Two women have serious injuries after being accused of witchcraft and brutally tortured by as many as 20 men in Papua New Guinea as punishment.
The women were forced to endure being burnt with hot iron rods for hours on Sunday in Port Moresby.
One woman managed to escape and run down a hill before being rescued by police. She told The Guardian she was interrogated by the male perpetrators and forced to admit to the killing of a third woman who died earlier in the week.
It's unclear if this confession is true, or whether the woman was pressured into giving it.
Police found the second woman wounded and tied up with ropes, left lying in a garden.
The women were treated at the scene and taken to hospital. St John Ambulance confirmed the women were being treated for serious head and leg injuries and will receive counselling support.
Port Moresby community leader Elliot Raphael told The Guardian the incident is shocking and a solution is needed to address violence against women.
"All we know was that the ladies were picked up in the morning and interrogated, and from there we don’t know what happened before they were tortured and now this."

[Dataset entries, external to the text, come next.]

(* ===== verification/Hw.v ===== *)
(** * Hw: registers, constants and the environment of the driver

    The constants and register layouts of [libxdma.h], and the interface
    between the driver and everything that is not the driver: the device
    (register reads and writes) and the Linux kernel (calls).  Each access and
    each call is an event of a log.  What the device or the kernel answers is a
    parameter, the class [Env]: an arbitrary function of the log so far, so a
    theorem holds for every device and every kernel. *)

From stdpp Require Export strings.
From S2P Require Import Prelude.

Global Open Scope Z_scope.

(** ** Constants of libxdma.h *)

Definition BIT (n : Z) : Z := Z.shiftl 1 n.

Definition XDMA_BAR_NUM := 6.
Definition XDMA_BAR_SIZE := 0x8000.
Definition XDMA_CHANNEL_NUM_MAX := 4.
Definition XDMA_ENG_IRQ_NUM := 1.
Definition XDMA_MAX_ADJ_BLOCK_SIZE := 0x40.
Definition XDMA_PAGE_SIZE := 0x1000.
Definition RX_STATUS_EOP := 1.
Definition XDMA_OFS_INT_CTRL := 0x2000.
Definition XDMA_OFS_CONFIG := 0x3000.
Definition XDMA_ENGINE_XFER_MAX_DESC := 0x800.
Definition XDMA_ENGINE_CREDIT_XFER_MAX_DESC := 0x3FF.
Definition XDMA_DESC_BLEN_MAX := Z.shiftl 1 28 - 1.

(** Bits of the SG DMA control register. *)
Definition XDMA_CTRL_RUN_STOP := BIT 0.
Definition XDMA_CTRL_IE_DESC_STOPPED := BIT 1.
Definition XDMA_CTRL_IE_DESC_COMPLETED := BIT 2.
Definition XDMA_CTRL_IE_DESC_ALIGN_MISMATCH := BIT 3.
Definition XDMA_CTRL_IE_MAGIC_STOPPED := BIT 4.
Definition XDMA_CTRL_IE_IDLE_STOPPED := BIT 6.
Definition XDMA_CTRL_IE_READ_ERROR := Z.shiftl 0x1F 9.
Definition XDMA_CTRL_IE_DESC_ERROR := Z.shiftl 0x1F 19.
Definition XDMA_CTRL_NON_INCR_ADDR := BIT 25.
Definition XDMA_CTRL_POLL_MODE_WB := BIT 26.

(** Bits of the SG DMA status register. *)
Definition XDMA_STAT_BUSY := BIT 0.
Definition XDMA_STAT_DESC_STOPPED := BIT 1.
Definition XDMA_STAT_DESC_COMPLETED := BIT 2.
Definition XDMA_STAT_ALIGN_MISMATCH := BIT 3.
Definition XDMA_STAT_MAGIC_STOPPED := BIT 4.
Definition XDMA_STAT_INVALID_LEN := BIT 5.
Definition XDMA_STAT_IDLE_STOPPED := BIT 6.

Definition lor_all (l : list Z) : Z := foldr Z.lor 0 l.

Definition XDMA_STAT_COMMON_ERR_MASK :=
  lor_all [XDMA_STAT_ALIGN_MISMATCH; XDMA_STAT_MAGIC_STOPPED; XDMA_STAT_INVALID_LEN].

Definition XDMA_STAT_DESC_UNSUPP_REQ := BIT 19.
Definition XDMA_STAT_DESC_COMPL_ABORT := BIT 20.
Definition XDMA_STAT_DESC_PARITY_ERR := BIT 21.
Definition XDMA_STAT_DESC_HEADER_EP := BIT 22.
Definition XDMA_STAT_DESC_UNEXP_COMPL := BIT 23.

Definition XDMA_STAT_DESC_ERR_MASK :=
  lor_all [XDMA_STAT_DESC_UNSUPP_REQ; XDMA_STAT_DESC_COMPL_ABORT;
           XDMA_STAT_DESC_PARITY_ERR; XDMA_STAT_DESC_HEADER_EP;
           XDMA_STAT_DESC_UNEXP_COMPL].

Definition XDMA_STAT_H2C_R_UNSUPP_REQ := BIT 9.
Definition XDMA_STAT_H2C_R_COMPL_ABORT := BIT 10.
Definition XDMA_STAT_H2C_R_PARITY_ERR := BIT 11.
Definition XDMA_STAT_H2C_R_HEADER_EP := BIT 12.
Definition XDMA_STAT_H2C_R_UNEXP_COMPL := BIT 13.

Definition XDMA_STAT_H2C_R_ERR_MASK :=
  lor_all [XDMA_STAT_H2C_R_UNSUPP_REQ; XDMA_STAT_H2C_R_COMPL_ABORT;
           XDMA_STAT_H2C_R_PARITY_ERR; XDMA_STAT_H2C_R_HEADER_EP;
           XDMA_STAT_H2C_R_UNEXP_COMPL].

Definition XDMA_STAT_H2C_W_DECODE_ERR := BIT 14.
Definition XDMA_STAT_H2C_W_SLAVE_ERR := BIT 15.
Definition XDMA_STAT_H2C_W_ERR_MASK :=
  lor_all [XDMA_STAT_H2C_W_DECODE_ERR; XDMA_STAT_H2C_W_SLAVE_ERR].

Definition XDMA_STAT_C2H_R_DECODE_ERR := BIT 9.
Definition XDMA_STAT_C2H_R_SLAVE_ERR := BIT 10.
Definition XDMA_STAT_C2H_R_ERR_MASK :=
  lor_all [XDMA_STAT_C2H_R_DECODE_ERR; XDMA_STAT_C2H_R_SLAVE_ERR].

Definition XDMA_STAT_H2C_ERR_MASK :=
  lor_all [XDMA_STAT_COMMON_ERR_MASK; XDMA_STAT_DESC_ERR_MASK;
           XDMA_STAT_H2C_R_ERR_MASK; XDMA_STAT_H2C_W_ERR_MASK].
Definition XDMA_STAT_C2H_ERR_MASK :=
  lor_all [XDMA_STAT_COMMON_ERR_MASK; XDMA_STAT_DESC_ERR_MASK;
           XDMA_STAT_C2H_R_ERR_MASK].

(** Bits of the descriptor control field. *)
Definition XDMA_DESC_STOPPED := BIT 0.
Definition XDMA_DESC_COMPLETED := BIT 1.
Definition XDMA_DESC_EOP := BIT 4.

Definition XDMA_PERF_RUN := BIT 0.
Definition XDMA_PERF_CLEAR := BIT 1.
Definition XDMA_PERF_AUTO := BIT 2.

Definition MAGIC_ENGINE := 0xEEEEEEEE.
Definition MAGIC_DEVICE := 0xDDDDDDDD.
Definition MAGIC_CHAR := 0xCCCCCCCC.
Definition XDMA_ID_H2C := 0x1fc0.
Definition XDMA_ID_C2H := 0x1fc1.
Definition LS_BYTE_MASK := 0xFF.
Definition BLOCK_ID_MASK := 0xFFF00000.
Definition BLOCK_ID_HEAD := 0x1FC00000.
Definition IRQ_BLOCK_ID := 0x1fc20000.
Definition CONFIG_BLOCK_ID := 0x1fc30000.
Definition WB_COUNT_MASK := 0x00ffffff.
Definition WB_ERR_MASK := BIT 31.
Definition POLL_TIMEOUT_SECONDS := 10.
Definition NUM_POLLS_PER_SCHED := 100.
Definition MAX_USER_IRQ := 16.
Definition DESC_MAGIC := 0xAD4B0000.
Definition H2C_CHANNEL_OFFSET := 0x1000.
Definition SGDMA_OFFSET_FROM_CHANNEL := 0x4000.
Definition CHANNEL_SPACING := 0x100.
Definition TARGET_SPACING := 0x1000.
Definition BYPASS_MODE_SPACING := 0x0100.

(** The two halves of a bus address. *)
Definition PCI_DMA_H (addr : Z) : Z := Z.shiftr (Z.shiftr addr 16) 16.
Definition PCI_DMA_L (addr : Z) : Z := Z.land addr 0xffffffff.

Definition XFER_FLAG_NEED_UNMAP := 0x1.
Definition XFER_FLAG_ST_C2H_EOP_RCVED := 0x2.
Definition XDEV_FLAG_OFFLINE := 0x1.

(** ** Register layouts

    A packed struct of 32-bit registers, as in the header: each field with its
    number of words.  [offsetof] gives the byte offset of a field. *)

Definition layout := list (string * Z).

Fixpoint offset_from (base : Z) (l : layout) (f : string) : Z :=
  match l with
  | [] => -1
  | (g, n) :: l' => if String.eqb f g then base else offset_from (base + 4 * n) l' f
  end.
Definition offsetof (l : layout) (f : string) : Z := offset_from 0 l f.

Definition engine_regs : layout :=
  [("identifier", 1); ("control", 1); ("control_w1s", 1); ("control_w1c", 1);
   ("reserved_1", 12);
   ("status", 1); ("status_rc", 1); ("completed_desc_count", 1); ("alignments", 1);
   ("reserved_2", 14);
   ("poll_mode_wb_lo", 1); ("poll_mode_wb_hi", 1);
   ("interrupt_enable_mask", 1); ("interrupt_enable_mask_w1s", 1);
   ("interrupt_enable_mask_w1c", 1);
   ("reserved_3", 9);
   ("perf_ctrl", 1); ("perf_cyc_lo", 1); ("perf_cyc_hi", 1); ("perf_dat_lo", 1);
   ("perf_dat_hi", 1); ("perf_pnd_lo", 1); ("perf_pnd_hi", 1)]%string.

Definition engine_sgdma_regs : layout :=
  [("identifier", 1); ("reserved_1", 31); ("first_desc_lo", 1); ("first_desc_hi", 1);
   ("first_desc_adjacent", 1); ("credits", 1)]%string.

Definition interrupt_regs : layout :=
  [("identifier", 1); ("user_int_enable", 1); ("user_int_enable_w1s", 1);
   ("user_int_enable_w1c", 1); ("channel_int_enable", 1); ("channel_int_enable_w1s", 1);
   ("channel_int_enable_w1c", 1); ("reserved_1", 9);
   ("user_int_request", 1); ("channel_int_request", 1); ("user_int_pending", 1);
   ("channel_int_pending", 1); ("reserved_2", 12);
   ("user_msi_vector", 8); ("channel_msi_vector", 8)]%string.

Definition sgdma_common_regs : layout :=
  [("padding", 8); ("credit_mode_enable", 1); ("credit_mode_enable_w1s", 1);
   ("credit_mode_enable_w1c", 1)]%string.

Definition config_regs : layout :=
  [("identifier", 1); ("reserved_1", 4); ("msi_enable", 1)]%string.

(** ** The environment *)

Inductive event :=
| EvRead (a v : Z)                          (** ioread32 *)
| EvWrite (a v : Z)                         (** iowrite32 *)
| EvCall (f : string) (args : list Z) (rv : Z). (** a kernel function *)

Class Env := {
  (** what a register read at an address returns after a history *)
  io_read : list event -> Z -> Z;
  (** what a kernel function returns after a history *)
  kernel : list event -> string -> list Z -> Z;
  (** module parameters *)
  poll_mode : bool;
  interrupt_mode : Z;
  enable_st_c2h_credit : bool;
  desc_blen_max : Z;
  (** ticks per second of the kernel *)
  HZ : Z;
  (** [sizeof(struct xdma_request_cb)], which depends on the kernel *)
  SIZEOF_REQ : Z
}.

(** A state that carries the log, newest event first. *)
Class HasLog (S : Type) := {
  log_of : S -> list event;
  set_log : list event -> S -> S
}.

Section io.
Context `{Env} {S : Type} `{HasLog S}.

Definition emit (ev : event) : M S unit := modify (fun s => set_log (ev :: log_of s) s).

Definition read_register (a : Z) : M S Z :=
  let* s := get in
  let v := u32 (io_read (log_of s) a) in
  emit (EvRead a v) >>; ret v.

Definition write_register (v a : Z) : M S unit := emit (EvWrite a v).

(** A kernel function with a result. *)
Definition kcall (f : string) (args : list Z) : M S Z :=
  let* s := get in
  let v := kernel (log_of s) f args in
  emit (EvCall f args v) >>; ret v.

(** A kernel function without a result. *)
Definition kdo (f : string) (args : list Z) : M S unit := emit (EvCall f args 0).
End io.

(** ** Arithmetic of the constants *)

Lemma PCI_DMA_L_mod addr : PCI_DMA_L addr = u32 addr.
Proof. unfold PCI_DMA_L, u32. change 0xffffffff with (Z.ones 32). by apply Z.land_ones. Qed.

Lemma PCI_DMA_H_div addr : PCI_DMA_H addr = addr `div` 2 ^ 32.
Proof. unfold PCI_DMA_H. rewrite Z.shiftr_shiftr by lia. by rewrite Z.shiftr_div_pow2. Qed.

Lemma PCI_DMA_split addr : PCI_DMA_L addr + PCI_DMA_H addr * 2 ^ 32 = addr.
Proof.
  rewrite PCI_DMA_L_mod, PCI_DMA_H_div. unfold u32.
  pose proof (Z.div_mod addr (2 ^ 32)). lia.
Qed.

Lemma PCI_DMA_H_range addr : 0 <= addr < 2 ^ 64 -> 0 <= PCI_DMA_H addr < 2 ^ 32.
Proof.
  intros ?. rewrite PCI_DMA_H_div. split; [apply Z.div_pos; lia|].
  apply Z.div_lt_upper_bound; lia.
Qed.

National Capital District (NCD) Metropolitan Supt Gideon Ikumu said up to 20 men fled the scene before police arrived, but the identities of the men were known to them.
"I strongly condemn these crimes and request the families and relatives of the two victims to come forward and provide their statements,"
NCD governor Powes Parkop told The Guardian he is disgusted and disappointed by the actions of the men and there is an urgent need to fund the National Gender Based Violence Secretariat, a Parliamentary committee that supports the fight against gender-based violence throughout the country.
"The strategy has been developed and these barbaric acts are allowed to continue because we have not funded the implementation of the strategy. It means we must multiply our efforts ... to stop such violence and change behaviour and attitude. We are too slow at all levels."
The United Nations estimate 200 people are accused of witchcraft and killed in Papua New Guinea every year, while local activists estimate up to 50,000 people have been forced out of their homes due to witchcraft accusations.
Anthony Wagamvie Jr, divisional commander NCD and central assistant commissioner told The Guardian police will ensure those responsible are brought to justice.